REGEX(S) UNIX System V REGEX(S)
Name
regex, regcmp - compiles and executes regular expressions.
Syntax
char *regcmp(string1[,string2, ...],(char *)0);
char *string1, *string2, ...;
char *regex(re,subject[,ret0, ...]);
char *re, *subject, *ret0, ...;
extern char * __loc1;
Description
The regcmp routine compiles a regular expression and returns
a pointer to the compiled form. The malloc(S) routine is
used to create space for the vector. It is the user's
responsibility to free unneeded space so allocated. A zero
return from regcmp indicates an incorrect argument.

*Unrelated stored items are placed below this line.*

(* ===== verification/ImportLife.v ===== *)
(** * ImportLife: how the rows of an import evolve

    The statements of GithubStore as the operations of a state machine, and
    what holds of every sequence of them: the tables stay well formed, the
    status moves along the edges of the import's life cycle, a completed import
    is final, a lease is exclusive, late webhooks change nothing. *)

From S2P Require Import Prelude GoStrings Effects Table Authz Identity AuthStore GithubStore.
Set Warnings "-clear-no-such-hyp".

(** ** Operations and traces *)

(** Every operation of the store that writes the tables of this component, and
    those of the catalog that write the services it reads. *)
Inductive Op : Type :=
| OpCreateInstallState (orgID userID stateHash : string) (expiresAt : Z)
| OpAuthorizeInstallState (stateHash : string) (githubUserID : Z)
| OpConsumeInstallState (stateHash : string) (githubUserID : Z)
| OpUpsertInstallation (orgID : string) (installationID : Z)
| OpDeleteInstallation (orgID : string)
| OpCreateImport (orgID teamID : string) (ownerID : Z) (repo : string)
| OpSetImportRunQueued (orgID importID : string)
| OpSetImportPullRequest (orgID importID url : string)
| OpResumeImportRun (orgID importID : string)
| OpRetryImport (orgID importID : string)
| OpClaimJob (owner : string) (lease : Z)
| OpCompleteJob (jobID owner : string)
| OpRetryJob (job : Job) (owner : string) (next : Z) (message : string)
| OpRecordWebhook (deliveryID : string)
| OpApplyWorkflowRunEvent (run : WorkflowRun) (repositoryURL : string)
| OpApplyWorkflowJobEvent (branch : string) (runID runAttempt : Z) (steps : list Step)
| OpCatalogCreate (id orgID url : string)
| OpCatalogUpdate (id url : string)
| OpCatalogDelete (id : string).
(* ===== verification/GithubApp.v ===== *)
(** * GithubApp: the GitHub App's worker and HTTP handlers

    Models [internal/githubapp/worker.go], the pure parts of [workflows.go] and
    [client.go], and [internal/api/githubapp/handler.go] over the tables of
    GithubStore.  The GitHub API behind the handlers' [Client] interface and
    the worker's [APIClient] is a class of functions; so are HMAC-SHA256 and
    the JSON decoder of webhook payloads.  The JSON bodies are constructors of
    [github_body]. *)

From S2P Require Import Prelude GoStrings Effects Table Authz Identity AuthStore GithubStore.
From S2P Require Import ImportLife Faults.
Set Warnings "-clear-no-such-hyp".

Local Open Scope Z_scope.

Definition second : Z := 1000000000.
Definition day_ns : Z := 86400 * second.

(** ** Errors *)

(** An error of a handler or of the worker: of the store, of the GitHub API
    (is it a 404?), or made on the spot. *)
Inductive app_err : Type :=
| StoreErr (e : store_err)
| ClientErr (is404 : bool) (msg : string)
| PlainErr (msg : string).

Definition message (e : app_err) : string :=
  match e with StoreErr e => err_text e | ClientErr _ m => m | PlainErr m => m end.

Definition notFound (e : app_err) : bool := match e with ClientErr b _ => b | _ => false end.

(** ** The GitHub API *)

Class GithubClient := {
  AuthorizationURL : string -> string -> string;
  InstallationURL : string -> string;
  ExchangeCode : string -> result app_err string;
  AuthenticatedUserID : string -> result app_err Z;
  FindUserInstallation : string -> result app_err (option Z);
  VerifyUserInstallation : string -> Z -> result app_err unit;
  ListInstallationRepositories : Z -> result app_err (list Repository);
  GetRepository : Z -> string -> string -> result app_err Repository;
  GetInstallationAccount : Z -> result app_err Installation;
  DeleteUserInstallation : Z -> result app_err unit;
  GetWorkflowRun : Z -> Repository -> string -> Z -> result app_err WorkflowRun;
  ListWorkflowRunJobs : Z -> Repository -> Z -> result app_err (list Step);
  RerunFailedJobs_ : Z -> Repository -> Z -> result app_err unit;
  StartRun : Z -> Import -> Repository -> result app_err unit;
  OpenPullRequest : Z -> Import -> Repository -> result app_err string
}.

Class Hmac := {
  hmac_sha256 : string -> string -> list N;
  hmac_bytes key body : Forall (fun b => (b < 256)%N) (hmac_sha256 key body)
}.

(** A step of a job as GitHub sends it, a job, and the payload of a webhook. *)
Record TaskStep := mkTaskStep {
  ts_Name : string; ts_Status : string; ts_Conclusion : string; ts_Number : Z;
  ts_StartedAt : option Z; ts_CompletedAt : option Z
}.
Record WorkflowJob := mkWorkflowJob {
  wj_ID : Z; wj_Name : string; wj_HeadBranch : string; wj_RunID : Z; wj_RunAttempt : Z;
  wj_Steps : list TaskStep
}.
Record Payload := mkPayload {
  pl_Action : string; pl_InstallationID : Z; pl_RepositoryURL : string;
  pl_WorkflowRun : WorkflowRun; pl_WorkflowJob : option WorkflowJob
}.
Class PayloadDecoder := { decode_payload : string -> option Payload }.

Definition JobSteps (jobID : Z) (jobName : string) (steps : list TaskStep) : list Step :=
  map (fun s => mkStep jobID jobName (ts_Number s) (ts_Name s) (ts_Status s) (ts_Conclusion s)
                       (ts_StartedAt s) (ts_CompletedAt s)) steps.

regcmp(CP) has been written to generally preclude the need
for this routine at execution time.
The regex routine executes a compiled pattern against the
subject string. Additional arguments are passed to receive
values back. regex returns zero on failure or a pointer to
the next unmatched character on success. A global character
pointer __loc1 points to where the match began. regcmp and
regex were derived from the editor, ed(C): however, the
syntax and semantics have been changed slightly. The
following are the valid symbols and their associated
meanings.
[]*.^ These symbols retain their current meaning.
$ Matches the end of the string.
\n matches the newline.
- Within brackets the minus means through. For
example, [a-z] is equivalent to [abcd...xyz]. The
- can appear as itself only if used as the last or
first character. For example, the character class
expression []-] matches the characters ] and -.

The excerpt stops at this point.